Failure to instil sense of urgency
Many sales people avoid asking for the signed contract to avoid being considered a nuisance by their clients or customers. Being a salesperson, you need to believe in your company and the product or service you are offering. Additionally, if you have mutually agreed with the client why and how your product is the best to answer his/her needs, there is no reason why you should not ask to close deals right away. Even though you might feel things are going your way, there will come a time when events beyond your control will prevent you from sealing the deal. On top, asking for the deal and accepting to walk away from it if the client hesitate, is the best way to give “the impression of scarcity” that is one of the best closing tools in the sales rep toolbox.
Instead of focusing all of your energy on the decision-maker, it is necessary for you to pay equal attention to the influencers as well. By asking about other influencers, you will get a better picture of what you are dealing with. Furthermore, also try to find out why these influencers are important and what they consider important so you can guide them appropriately. They will represent a valuable channel of communication when you start the psychological warfare of the sales negotiation.
Failing to sell the solution
Companies and people only buy products and services to solve their problems. Keeping this in mind, you will realize salespeople spend more time on what is being offered rather than explaining how their product or service will solve their problem.
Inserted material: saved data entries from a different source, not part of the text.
(* ===== verification/PipeSpec.v ===== *)
(** * Pipes between two processes

    The buffer of a pipe is a queue of at most 512 bytes.  A writer and a reader
    call [pipewrite] and [piperead] as often as they like; each call runs until
    it returns or sleeps, and is resumed at any time, in any order; either end may
    be closed and either process killed.  In every
    state of this system the bytes written are the bytes read followed by the
    bytes in the buffer. *)

From S2P Require Import Prelude Params Bytes CString Kernel Print Kalloc Vm VmSpec UserSpace AddressSpace Umem Sleep Rely Ide Bio BufSpec Pipe.

(** ** The buffer as a queue *)

Definition pcount (q : pipe) : Z := u32 (nwrite q - nread q).

Definition pqueue (q : pipe) : list Z :=
  map (fun k => byte_at (pdata q) ((nread q + Z.of_nat k) mod PIPESIZE)) (seq 0 (Z.to_nat (pcount q))).

Record pipe_ok (q : pipe) : Prop := {
  po_len : length (pdata q) = Z.to_nat PIPESIZE;
  po_read : 0 <= nread q < 2 ^ 32;
  po_write : 0 <= nwrite q < 2 ^ 32;
  po_count : pcount q <= PIPESIZE
}.

Lemma length_pqueue (q : pipe) : Z.of_nat (length (pqueue q)) = pcount q.
Proof. unfold pqueue. rewrite length_map, length_seq. apply Z2Nat.id. unfold pcount, u32. apply Z.mod_pos_bound. reflexivity. Qed.

Lemma queue_nil (q : pipe) : pqueue q = [] <-> pcount q = 0.
Proof.
  pose proof (length_pqueue q) as H. split; intros E; [rewrite E in H; cbn in H; lia|]. apply length_zero_iff_nil. lia.
Qed.

Lemma queue_full (q : pipe) : pipe_ok q -> (nwrite q =? u32 (nread q + PIPESIZE)) = (pcount q =? PIPESIZE).
Proof.
  intros [_ Hr Hw Hc]. unfold pcount, u32, PIPESIZE in *. destruct (Z.eqb_spec (nwrite q) ((nread q + 512) mod 2 ^ 32)) as [E|E]; symmetry;
    [apply Z.eqb_eq|apply Z.eqb_neq]; Z.div_mod_to_equations; lia.
Qed.

Lemma queue_empty (q : pipe) : pipe_ok q -> (nread q =? nwrite q) = (pcount q =? 0).
Proof.
  intros [_ Hr Hw Hc]. unfold pcount, u32 in *. destruct (Z.eqb_spec (nread q) (nwrite q)) as [E|E]; symmetry;
    [apply Z.eqb_eq|apply Z.eqb_neq]; Z.div_mod_to_equations; lia.
Qed.

Lemma queue_put (q : pipe) (c : Z) : pipe_ok q -> pcount q < PIPESIZE ->
  pipe_ok (pipe_put c q) /\ pcount (pipe_put c q) = pcount q + 1 /\ pqueue (pipe_put c q) = pqueue q ++ [c].
Proof.
  intros [Hl Hr Hw Hc] Hlt. unfold PIPESIZE in *.
  assert (Ec : pcount (pipe_put c q) = pcount q + 1) by (unfold pcount, pipe_put, u32 in *; cbn; Z.div_mod_to_equations; lia).
  assert (Hn : 0 <= pcount q) by (unfold pcount, u32; apply Z.mod_pos_bound; reflexivity).
  split_and!; [split| |].
  - cbn. rewrite length_insert. exact Hl.
  - exact Hr.
  - unfold pipe_put, u32. cbn. apply Z.mod_pos_bound. reflexivity.
  - rewrite Ec. unfold PIPESIZE. lia.
  - exact Ec.
  - unfold pqueue. rewrite Ec. replace (Z.to_nat (pcount q + 1)) with (S (Z.to_nat (pcount q))) by lia. rewrite seq_S, map_app. cbn [map]. unfold PIPESIZE. f_equal.
    + apply map_ext_in. intros k Hk. apply in_seq in Hk. unfold byte_at, pipe_put, PIPESIZE. cbn [pdata nread]. simpl. rewrite list_lookup_insert_ne; [reflexivity|].
      unfold pcount, u32 in *. intros E. apply Z2Nat.inj in E; Z.div_mod_to_equations; lia.
    + f_equal. unfold byte_at, pipe_put, PIPESIZE. cbn [pdata nread]. simpl.
      replace ((nread q + Z.of_nat (Z.to_nat (pcount q))) mod 512) with (nwrite q mod 512) by (unfold pcount, u32 in *; Z.div_mod_to_equations; lia).
      rewrite list_lookup_insert_eq; [reflexivity|]. rewrite Hl. Z.div_mod_to_equations. lia.
Qed.

Definition pipe_take (q : pipe) : pipe := q <| nread := u32 (nread q + 1) |>.
(** C24. [thread_join] on each of its branches, for process [c] and its thread
    [th].  When the thread has exited it returns 0 at once: the value the thread
    returned is stored at [rv], the thread's slot in the process table and its
    slot at the maker are free again, its kernel stack and its two pages are on
    the free list and no longer mapped, and the maker reads the same bytes as
    before at every other address; the maker's size is set from the thread's
    own [mtid].  If it has not exited, the call returns -1 when there is no such
    thread or the process has been killed, and changes nothing; otherwise the
    process sleeps on its own slot and looks again when it is resumed. *)
Theorem thread_join_takes_thread (s : kernel) (c : nat) (pr : proc) (th rv orig : Z) : k_held s = [] -> k_cur s = Some c -> k_procs s !! c = Some pr -> state pr = RUNNING ->
  (forall i p b l, exited (k_procs s) c th i p -> can_join s pr p b rv l ->
     exists t, thread_join_os th rv 0 orig s = Done 0 t /\ k_procs t = <[i := joined p]> (<[c := maker_joined p pr]> (k_procs s)) /\ k_held t = [] /\
       joined_space (k_mem s) t (pgdir pr) b (kstack p) rv (retval p) l) /\
  (not_exited s c th -> ~ has_thread s c th \/ killed pr <> 0 -> thread_join_os th rv 0 orig s = Done (-1) s) /\
  (not_exited s c th -> has_thread s c th -> killed pr = 0 ->
     exists k, thread_join_os th rv 0 orig s = Switch (slept c (CProc c) s) k /\
       forall s', k s' = while_loop fuel_pred (join_turn c th rv 0) tt (s' <| k_procs ::= alter (fun pr => pr <| pchan := None |>) c |>)).
Proof.
  intros Hh Hc Hp Hrun. rewrite (join_enter s c th rv 0 orig Hh Hc). unfold fuel. cbn [while_loop]. set (s0 := s <| k_held := [ptable_lock] |>). split_and!.
  - intros i p b l Hz Hj. assert (Hne : i <> c) by (intros ->; destruct Hz as (Z1 & _ & Z3 & _); congruence).
    assert (Hj0 : can_join s0 pr p b rv l) by (destruct Hj; split; try assumption; apply (space_ext s); [assumption|reflexivity|reflexivity]).
    destruct (join_reap_run s0 c i p pr b rv l eq_refl (proj1 Hz) Hp Hne (proj1 (proj1 (proj2 Hz))) Hj0) as (t & E & H1 & H2 & H3).
    exists (t <| k_held := [] |>). split; [|split; [exact H1|split; [reflexivity|] ] ].
    + unfold join_turn. erewrite bind_Done; [|rewrite (bind_Done get _ _ _ _ eq_refl); change (k_procs s0) with (k_procs s); rewrite (join_scan_first s c th i p Hz), (bind_Done _ _ _ _ _ E); erewrite bind_Done by (apply (release_head ptable_lock []); [exact H2|set_solver]); reflexivity]. reflexivity.
    + destruct H3 as [ [l0 [J1 J2] ] J3 J4 J5 J6]. split; [|exact J3|exact J4|exact J5|exact J6]. exists l0. split; [|exact J2]. apply (space_ext t); [exact J1|reflexivity|reflexivity].
  - intros Hn Hor. destruct (join_scan_none s c th Hn) as (b & Eb & Hb). unfold join_turn. erewrite bind_Done.
    2: { rewrite (bind_Done get _ _ _ _ eq_refl). change (k_procs s0) with (k_procs s). rewrite Eb, (bind_Done _ _ _ _ _ (proc_at_some c pr s0 Hp)).
         replace ((0 =? 0) && (negb b || negb (killed pr =? 0))) with true.
         - erewrite bind_Done by (apply (release_head ptable_lock []); [reflexivity|set_solver]). reflexivity.
         - destruct Hor as [H|H]; [destruct b; [destruct (H (proj1 Hb eq_refl))|reflexivity]|rewrite (proj2 (Z.eqb_neq (killed pr) 0)) by exact H; rewrite orb_true_r; reflexivity]. }
    unfold mret, M_ret. f_equal. unfold s0. rewrite <- Hh. reflexivity.
  - intros Hn Hch Hk. destruct (join_scan_none s c th Hn) as (b & Eb & Hb). destruct (sleep_table (CProc c) s0 c pr eq_refl Hc Hp) as (k & Es & Hk').
    assert (Et : join_turn c th rv 0 tt s0 = obind (Switch (slept c (CProc c) s0) k) (fun _ => mret (inl tt))).
    { unfold join_turn. rewrite (bind_Done get _ _ _ _ eq_refl). change (k_procs s0) with (k_procs s). rewrite Eb, (bind_Done _ _ _ _ _ (proc_at_some c pr s0 Hp)).
      rewrite (proj2 Hb Hch), Hk. cbn [Z.eqb negb orb andb when]. unfold mbind, M_bind. rewrite Es. reflexivity. }
    unfold mbind, M_bind. rewrite Et. cbn [obind]. eexists. split; [reflexivity|]. intros s'. cbv beta. rewrite Hk'. reflexivity.
Qed.
End Join.

(** Process 0 joins its thread 7, which has returned 42; the value goes to
    address 100. *)
Definition ex_maker : proc := proc0 <| sz := 0x3000 |> <| pgdir := ex_dir |> <| state := RUNNING |> <| pid := 1 |> <| osz := 0x1000 |> <| mtid := 1 |>
  <| thread := <[1%nat := 1]> (replicate NTHREAD 0) |>.

Definition ex_thread : proc := proc0 <| sz := 0x3000 |> <| pgdir := ex_dir |> <| kstack := ex_stack |> <| state := ZOMBIE |> <| pid := 7 |> <| parent := Some 0%nat |>
  <| tid := 1 |> <| retval := 42 |>.

Definition ex_join : kernel := ex_vm <| k_cur := Some 0%nat |> <| k_cr3 := V2P ex_dir |> <| k_procs ::= <[0%nat := ex_maker]> |> <| k_procs ::= <[1%nat := ex_thread]> |>.

Lemma thread_join_takes_thread_witness : exists t, thread_join_os (F := Build_Fuel 0) (L := ex_linker) 7 100 0 0 ex_join = Done 0 t /\
  uread (k_mem t) ex_dir 100 = 42 /\ k_procs t !! 1%nat = Some (joined ex_thread).
Proof.
  destruct (thread_join_takes_thread (F := Build_Fuel 0) (L := ex_linker) ex_join 0 ex_maker 7 100 0) as (H & _ & _); [reflexivity..|].
  destruct (H 1%nat ex_thread 1 [ex_free1; ex_free2]) as (t & E & P & _ & J).
  - split; [reflexivity|]. split; [split; reflexivity|]. split; [reflexivity|]. intros j q Hj Hq [Hc _]. destruct j; [injection Hq as <-; discriminate Hc|lia].
  - split; [reflexivity|reflexivity| | | |vm_compute; split; [discriminate|reflexivity]|].
    + apply (space_ext (L := ex_linker) ex_vm); [apply ex_space_ok|reflexivity|reflexivity].
    + split; [apply ex_stack_page|]. split; [vm_compute; intros Hn; repeat (inversion Hn as [|? ? ? Hn']; subst; clear Hn; rename Hn' into Hn)|apply ex_stack_outside].
    + split; [reflexivity|]. split; discriminate.
    + split; [discriminate|split; [discriminate|] ]. intros x Hx. assert (x = 100 \/ x = 101 \/ x = 102 \/ x = 103) as [->|[->|[->| ->] ] ] by lia; vm_compute; eexists; reflexivity.
  - exists t. split; [exact E|]. split; [|rewrite P; reflexivity].
    refine (eq_trans (js_read _ _ _ _ _ _ _ _ J 100 _ _) _); [split; [vm_compute; split; [discriminate|reflexivity]|reflexivity]|vm_compute; intros [Hn _]; apply Hn; reflexivity|reflexivity].
Defined.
Salespeople end up spending time on unnecessarily long presentations instead of focusing on what actually matters to the client.
Selling a product or service based on its price
Not only is this the mother of all bad ideas but creates more problems for you as a salesperson than it actually solves. No matter how many times you may have heard about selling a product based on its value, there may be a time when you got carried away and led the sale with the price instead. In fact, many individuals new to sales will emphasize on the product being the cheapest in the market before even discussing the prospects of owning the product. Since consumers perceive that they will get what they pay for, by focusing on price you are actually devaluing your product for your target market.
Offering too much information
People don’t generally love salespeople, but they definitely hate talkative salespeople who won’t shut up even more. Additionally, what is even more horrifying for a salesperson is dishing out as much information as they possibly can without realizing its repercussions. Nothing ever sticks and it is one of the biggest of all sales killers. Provide only information that the client perceives as valuable.
Failing to be helpful
If a salesperson is not helpful, they can forget about closing deals as it will not be happening any time soon. Instead of selling, you should be helping your customers, which is exactly what this profession is all about. Rather than worrying about meeting your sales quotas, worry about your customers and their problems. If you fail to see how you can deliver value, ask for help to peers, colleagues, managers and partners from other lines of business. Failing to be helpful leaves the prospect with the impression of having wasted his/her time and he/she most certainly won’t come back to you or refer other potential clients.
All in all, these 9 mistakes are not difficult to overcome with the right training and mindset. Make sure you continue to “sharpen your saw” and place your customer’s needs before your own. Overtime, this not only will build your credibility as great sales professional, but also will allow you to consistently achieve outstanding sales performance.